● **Problem statement**
Write out, word for word, every line in the data below from the one containing "(** For two" to the one containing "destruct H as", both of them included.

● **Data records**
Lemma get_norm_zero_iff (v : Coordinate) :
  get_norm v = 0 <-> cx v = 0 /\ cy v = 0 /\ cz v = 0.
Proof.
  split.
  - intros Hn. pose proof (get_norm_sq v) as Hsq. rewrite Hn in Hsq.
    repeat split; nra.
  - intros [Hx [Hy Hz]]. unfold get_norm. rewrite Hx, Hy, Hz.
    replace (0 * 0 + 0 * 0 + 0 * 0) with 0 by ring. apply sqrt_0.
Qed.

(** Cauchy-Schwarz: the dot product is at most the product of the norms. *)
Lemma mul_sum_le_norms (u v : Coordinate) :
  mul_sum u v <= get_norm u * get_norm v.
Proof.
  rewrite <- norm_cross_mul_sum.
  set (d := mul_sum u v). set (n := get_norm (cross u v)).
  apply Rle_trans with (Rabs d); [apply Rle_abs|].
  rewrite <- sqrt_Rsqr_abs. unfold Rsqr.
  apply sqrt_le_1; nra.
Qed.

(** The distance is symmetric, never negative, and zero exactly between a
    position and itself. *)
Theorem get_distance_metric (a b : Coordinate) :
  get_distance a b = get_distance b a /\
  0 <= get_distance a b /\
  (get_distance a b = 0 <-> a = b).
Proof.
  split; [|split].
  - unfold get_distance, get_distance_vector, get_norm; simpl. f_equal. ring.
  - apply get_norm_nonneg.
  - unfold get_distance. rewrite get_norm_zero_iff.
    destruct a as [ax ay az], b as [bx by_ bz]; simpl. split.
    + intros [Hx [Hy Hz]]. f_equal; lra.
    + intros [= -> -> ->]. lra.
Qed.

(** The triangle inequality: going through a third position is never
    shorter. *)
Theorem get_distance_triangle (a b c : Coordinate) :
  get_distance a c <= get_distance a b + get_distance b c.
Proof.
  unfold get_distance.
  set (u := get_distance_vector a b). set (v := get_distance_vector b c).
  set (w := get_distance_vector a c).
  pose proof (get_norm_nonneg u) as Hu. pose proof (get_norm_nonneg v) as Hv.
  pose proof (get_norm_sq u) as Hu2. pose proof (get_norm_sq v) as Hv2.
  pose proof (get_norm_sq w) as Hw2. pose proof (mul_sum_le_norms u v) as Hcs.
  assert (Hw : cx w * cx w + cy w * cy w + cz w * cz w
               = (cx u * cx u + cy u * cy u + cz u * cz u)
                 + (cx v * cx v + cy v * cy v + cz v * cz v)
                 + 2 * mul_sum u v).
  { unfold mul_sum, u, v, w, get_distance_vector; simpl. ring. }
  apply Rsqr_incr_0_var; [unfold Rsqr | lra].
  nra.
Qed.

End DistanceFacts.

(** ** Angles *)

Section AngleFacts.

Local Open Scope R_scope.

Lemma get_distance_vector_translate (t a b : Coordinate) :
  get_distance_vector (translate t a) (translate t b) = get_distance_vector a b.
Proof. unfold get_distance_vector, translate; simpl. f_equal; ring. Qed.

Lemma get_distance_vector_scale (s : R) (a b : Coordinate) :
  get_distance_vector (scale s a) (scale s b) = scale s (get_distance_vector a b).
Proof. unfold get_distance_vector, scale; simpl. f_equal; ring. Qed.

Lemma get_norm_scale (s : R) (v : Coordinate) :
  get_norm (scale s v) = Rabs s * get_norm v.
Proof.
  unfold get_norm, scale; simpl.
  replace (s * cx v * (s * cx v) + s * cy v * (s * cy v) + s * cz v * (s * cz v))
    with (s² * (cx v * cx v + cy v * cy v + cz v * cz v)) by (unfold Rsqr; ring).
  rewrite sqrt_mult; [| apply Rle_0_sqr | apply sum_of_squares_nonneg].
  rewrite sqrt_Rsqr_abs. reflexivity.
Qed.

Lemma cross_scale (s : R) (u v : Coordinate) :
  cross (scale s u) (scale s v) = scale (s * s) (cross u v).
Proof. unfold cross, scale; simpl. f_equal; ring. Qed.

Lemma mul_sum_scale (s : R) (u v : Coordinate) :
  mul_sum (scale s u) (scale s v) = s * s * mul_sum u v.
Proof. unfold mul_sum, scale; simpl. ring. Qed.

(** Scaling both arguments by the same positive number does not change the
    two-argument arctangent. *)
Lemma arctan2_scale (c y x : R) : 0 < c -> arctan2 (c * y) (c * x) = arctan2 y x.
Proof.
  intros Hc. unfold arctan2.
  assert (Hq : x <> 0 -> c * y / (c * x) = y / x) by (intros; field; lra).
  destruct (Rlt_dec 0 x) as [Hx | Hx]; destruct (Rlt_dec 0 (c * x)) as [Hx' | Hx'];
    try (exfalso; nra).
  - rewrite Hq by lra. reflexivity.
  - destruct (Rlt_dec x 0) as [Hn | Hn]; destruct (Rlt_dec (c * x) 0) as [Hn' | Hn'];
      try (exfalso; nra).
    + rewrite Hq by lra.
      destruct (Rle_dec 0 y); destruct (Rle_dec 0 (c * y));
        try (exfalso; nra); reflexivity.
    + destruct (Rlt_dec 0 y); destruct (Rlt_dec 0 (c * y));
        try (exfalso; nra); try reflexivity.
      destruct (Rlt_dec y 0); destruct (Rlt_dec (c * y) 0);
        try (exfalso; nra); reflexivity.
Qed.

(** Moving the three atoms together changes neither a distance nor the
    angle, and scaling them about the origin by a factor that is not zero
    multiplies distances by the size of the factor and leaves the angle
    unchanged: the angle does not depend on the unit of length. *)
Theorem geometry_under_motion (t a c b : Coordinate) (s : R) :
  get_distance (translate t a) (translate t b) = get_distance a b /\
  get_angle (translate t a) (translate t c) (translate t b) = get_angle a c b /\
  get_distance (scale s a) (scale s b) = Rabs s * get_distance a b /\
  (s <> 0 -> get_angle (scale s a) (scale s c) (scale s b) = get_angle a c b).
Proof.
  split; [|split; [|split]].
  - unfold get_distance. rewrite get_distance_vector_translate. reflexivity.
  - unfold get_angle. rewrite !get_distance_vector_translate. reflexivity.
  - unfold get_distance. rewrite get_distance_vector_scale. apply get_norm_scale.
  - intros Hs. unfold get_angle. cbv zeta.
    rewrite !get_distance_vector_scale, cross_scale, mul_sum_scale, get_norm_scale.
    rewrite Rabs_pos_eq by nra. apply arctan2_scale. nra.
Qed.

Lemma geometry_under_motion_witness :
  let a := mkCoordinate 1 0 0 in
  let c := mkCoordinate 0 0 0 in
  let b := mkCoordinate 0 1 0 in
  get_angle (scale 10 a) (scale 10 c) (scale 10 b) = get_angle a c b.
Proof.
  intros a c b. apply (geometry_under_motion c a c b 10). lra.
Defined.

(** For two arms of positive length the angle is the arc cosine of the dot
    product over the product of the lengths: the arctangent form returns the
    same angle as the textbook formula. *)
Theorem get_angle_arccos (a center b : Coordinate) :
  a <> center -> b <> center ->
  let v1 := get_distance_vector center a in
  let v2 := get_distance_vector center b in
  get_angle a center b = acos (mul_sum v1 v2 / (get_norm v1 * get_norm v2)).
Proof.
  intros Ha Hb v1 v2.
  assert (Hpos : forall p, p <> center -> 0 < get_norm (get_distance_vector center p)).
  { intros p Hp. destruct (get_norm_nonneg (get_distance_vector center p)) as [H | H];
      [assumption|].
    exfalso. apply Hp. symmetry in H. apply get_norm_zero_iff in H.
    destruct p as [px py pz], center as [qx qy qz]; simpl in H.
    destruct H as [Hx [Hy Hz]]. f_equal; lra. }
  pose proof (Hpos a Ha) as H1. pose proof (Hpos b Hb) as H2. fold v1 v2 in H1, H2.
  pose proof (arctan2_polar (get_norm (cross v1 v2)) (mul_sum v1 v2)) as [Hcos _].
  rewrite norm_cross_mul_sum in Hcos.
  pose proof (arctan2_upper_half (get_norm (cross v1 v2)) (mul_sum v1 v2)
                (get_norm_nonneg _)) as Hrange.
  unfold get_angle. fold v1 v2. cbv zeta.
  set (theta := arctan2 (get_norm (cross v1 v2)) (mul_sum v1 v2)) in *.
  replace (mul_sum v1 v2 / (get_norm v1 * get_norm v2)) with (cos theta)
    by (rewrite <- Hcos; field; lra).
  symmetry. apply acos_cos. exact Hrange.
Qed.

● **Output for this task**
(** For two arms of positive length the angle is the arc cosine of the dot
    product over the product of the lengths: the arctangent form returns the
    same angle as the textbook formula. *)
Theorem get_angle_arccos (a center b : Coordinate) :
  a <> center -> b <> center ->
  let v1 := get_distance_vector center a in
  let v2 := get_distance_vector center b in
  get_angle a center b = acos (mul_sum v1 v2 / (get_norm v1 * get_norm v2)).
Proof.
  intros Ha Hb v1 v2.
  assert (Hpos : forall p, p <> center -> 0 < get_norm (get_distance_vector center p)).
  { intros p Hp. destruct (get_norm_nonneg (get_distance_vector center p)) as [H | H];
      [assumption|].
    exfalso. apply Hp. symmetry in H. apply get_norm_zero_iff in H.
    destruct p as [px py pz], center as [qx qy qz]; simpl in H.
    destruct H as [Hx [Hy Hz]]. f_equal; lra. }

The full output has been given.